─── Data supplied ───
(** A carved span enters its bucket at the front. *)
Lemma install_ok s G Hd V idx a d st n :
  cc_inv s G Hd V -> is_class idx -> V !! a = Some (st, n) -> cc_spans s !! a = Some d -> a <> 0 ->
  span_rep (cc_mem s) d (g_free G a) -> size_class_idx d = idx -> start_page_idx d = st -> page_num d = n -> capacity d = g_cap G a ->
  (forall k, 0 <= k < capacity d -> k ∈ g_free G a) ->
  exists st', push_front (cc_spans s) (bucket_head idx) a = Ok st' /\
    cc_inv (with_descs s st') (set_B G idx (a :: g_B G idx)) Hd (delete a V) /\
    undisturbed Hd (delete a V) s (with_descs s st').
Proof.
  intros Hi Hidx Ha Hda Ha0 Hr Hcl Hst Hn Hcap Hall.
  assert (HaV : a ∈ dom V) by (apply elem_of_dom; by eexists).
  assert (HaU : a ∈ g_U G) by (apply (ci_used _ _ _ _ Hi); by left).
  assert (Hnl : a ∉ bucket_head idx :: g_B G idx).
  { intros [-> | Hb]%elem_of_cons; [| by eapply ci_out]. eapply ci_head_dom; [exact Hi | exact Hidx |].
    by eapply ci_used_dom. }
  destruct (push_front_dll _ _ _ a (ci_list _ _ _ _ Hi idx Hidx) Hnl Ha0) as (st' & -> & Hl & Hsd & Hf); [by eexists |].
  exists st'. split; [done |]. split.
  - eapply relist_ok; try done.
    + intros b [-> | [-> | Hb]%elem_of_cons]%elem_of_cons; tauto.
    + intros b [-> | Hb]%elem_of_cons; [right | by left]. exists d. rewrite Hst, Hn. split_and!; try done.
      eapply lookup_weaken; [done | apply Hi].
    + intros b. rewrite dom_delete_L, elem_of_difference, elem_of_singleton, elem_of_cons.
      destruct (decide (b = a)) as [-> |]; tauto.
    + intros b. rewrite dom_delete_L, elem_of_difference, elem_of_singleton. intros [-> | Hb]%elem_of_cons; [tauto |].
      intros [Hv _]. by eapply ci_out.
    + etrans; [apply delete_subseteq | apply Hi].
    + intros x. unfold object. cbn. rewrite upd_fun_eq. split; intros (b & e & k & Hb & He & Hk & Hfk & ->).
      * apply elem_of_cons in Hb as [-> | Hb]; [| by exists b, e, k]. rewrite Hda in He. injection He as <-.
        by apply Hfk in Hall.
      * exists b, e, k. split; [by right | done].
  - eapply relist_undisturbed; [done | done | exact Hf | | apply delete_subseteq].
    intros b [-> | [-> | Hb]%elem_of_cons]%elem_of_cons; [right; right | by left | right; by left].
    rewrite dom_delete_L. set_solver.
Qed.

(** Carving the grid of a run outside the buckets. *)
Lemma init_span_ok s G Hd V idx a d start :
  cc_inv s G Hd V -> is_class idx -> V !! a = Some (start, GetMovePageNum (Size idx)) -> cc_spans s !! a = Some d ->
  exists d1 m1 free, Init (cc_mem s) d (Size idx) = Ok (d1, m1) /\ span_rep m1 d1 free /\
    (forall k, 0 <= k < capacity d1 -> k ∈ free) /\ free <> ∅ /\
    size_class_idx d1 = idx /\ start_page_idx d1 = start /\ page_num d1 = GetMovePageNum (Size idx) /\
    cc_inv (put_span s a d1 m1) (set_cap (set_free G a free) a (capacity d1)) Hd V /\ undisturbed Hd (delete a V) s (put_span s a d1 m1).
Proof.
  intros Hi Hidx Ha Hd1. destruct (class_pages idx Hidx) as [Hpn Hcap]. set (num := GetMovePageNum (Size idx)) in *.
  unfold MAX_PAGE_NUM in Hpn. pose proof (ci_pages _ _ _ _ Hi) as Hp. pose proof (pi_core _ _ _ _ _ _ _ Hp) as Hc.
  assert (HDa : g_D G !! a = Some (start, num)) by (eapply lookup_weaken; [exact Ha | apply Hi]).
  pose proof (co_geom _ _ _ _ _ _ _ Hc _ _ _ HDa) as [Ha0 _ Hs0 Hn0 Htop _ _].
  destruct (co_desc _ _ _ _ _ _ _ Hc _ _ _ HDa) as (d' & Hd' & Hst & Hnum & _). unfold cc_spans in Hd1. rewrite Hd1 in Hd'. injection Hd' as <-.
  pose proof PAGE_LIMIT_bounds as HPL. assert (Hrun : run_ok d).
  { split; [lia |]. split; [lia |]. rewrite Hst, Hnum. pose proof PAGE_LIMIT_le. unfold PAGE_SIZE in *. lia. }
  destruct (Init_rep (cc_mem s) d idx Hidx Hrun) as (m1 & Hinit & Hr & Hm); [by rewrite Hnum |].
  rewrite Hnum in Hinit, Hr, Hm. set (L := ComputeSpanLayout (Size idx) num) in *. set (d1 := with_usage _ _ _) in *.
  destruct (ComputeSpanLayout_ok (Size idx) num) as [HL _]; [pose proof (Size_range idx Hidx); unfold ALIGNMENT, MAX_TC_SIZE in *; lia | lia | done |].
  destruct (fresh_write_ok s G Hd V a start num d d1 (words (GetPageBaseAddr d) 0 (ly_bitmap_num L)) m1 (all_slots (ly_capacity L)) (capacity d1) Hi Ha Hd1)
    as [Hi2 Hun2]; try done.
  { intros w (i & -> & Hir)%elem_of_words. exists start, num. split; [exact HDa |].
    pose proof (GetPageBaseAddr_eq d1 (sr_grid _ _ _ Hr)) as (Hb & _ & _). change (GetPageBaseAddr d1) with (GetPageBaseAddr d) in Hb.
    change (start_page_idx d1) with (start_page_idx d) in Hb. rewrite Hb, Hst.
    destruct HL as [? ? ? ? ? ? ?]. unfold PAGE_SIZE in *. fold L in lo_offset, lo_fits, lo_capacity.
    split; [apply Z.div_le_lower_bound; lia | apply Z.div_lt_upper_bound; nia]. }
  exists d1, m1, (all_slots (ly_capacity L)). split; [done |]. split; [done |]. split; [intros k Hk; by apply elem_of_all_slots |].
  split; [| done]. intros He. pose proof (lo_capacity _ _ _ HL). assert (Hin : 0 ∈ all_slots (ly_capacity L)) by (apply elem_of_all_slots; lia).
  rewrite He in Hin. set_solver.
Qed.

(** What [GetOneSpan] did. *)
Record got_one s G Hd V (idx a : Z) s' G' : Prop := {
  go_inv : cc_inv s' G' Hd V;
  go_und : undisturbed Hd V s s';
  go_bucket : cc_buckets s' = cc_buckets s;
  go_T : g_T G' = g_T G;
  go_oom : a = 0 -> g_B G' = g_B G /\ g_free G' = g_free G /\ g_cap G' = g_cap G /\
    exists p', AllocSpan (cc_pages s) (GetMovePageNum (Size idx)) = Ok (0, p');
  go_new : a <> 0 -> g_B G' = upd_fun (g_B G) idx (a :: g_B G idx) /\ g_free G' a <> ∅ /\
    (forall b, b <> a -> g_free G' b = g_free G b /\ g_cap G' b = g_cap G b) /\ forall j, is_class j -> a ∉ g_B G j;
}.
───
§ **What to do**:
Show all lines above holding "exact".

§ **Exercise output**:
  { intros [-> | Hb]%elem_of_cons; [| by eapply ci_out]. eapply ci_head_dom; [exact Hi | exact Hidx |].
  - eapply relist_undisturbed; [done | done | exact Hf | | apply delete_subseteq].
  assert (HDa : g_D G !! a = Some (start, num)) by (eapply lookup_weaken; [exact Ha | apply Hi]).
  { intros w (i & -> & Hir)%elem_of_words. exists start, num. split; [exact HDa |].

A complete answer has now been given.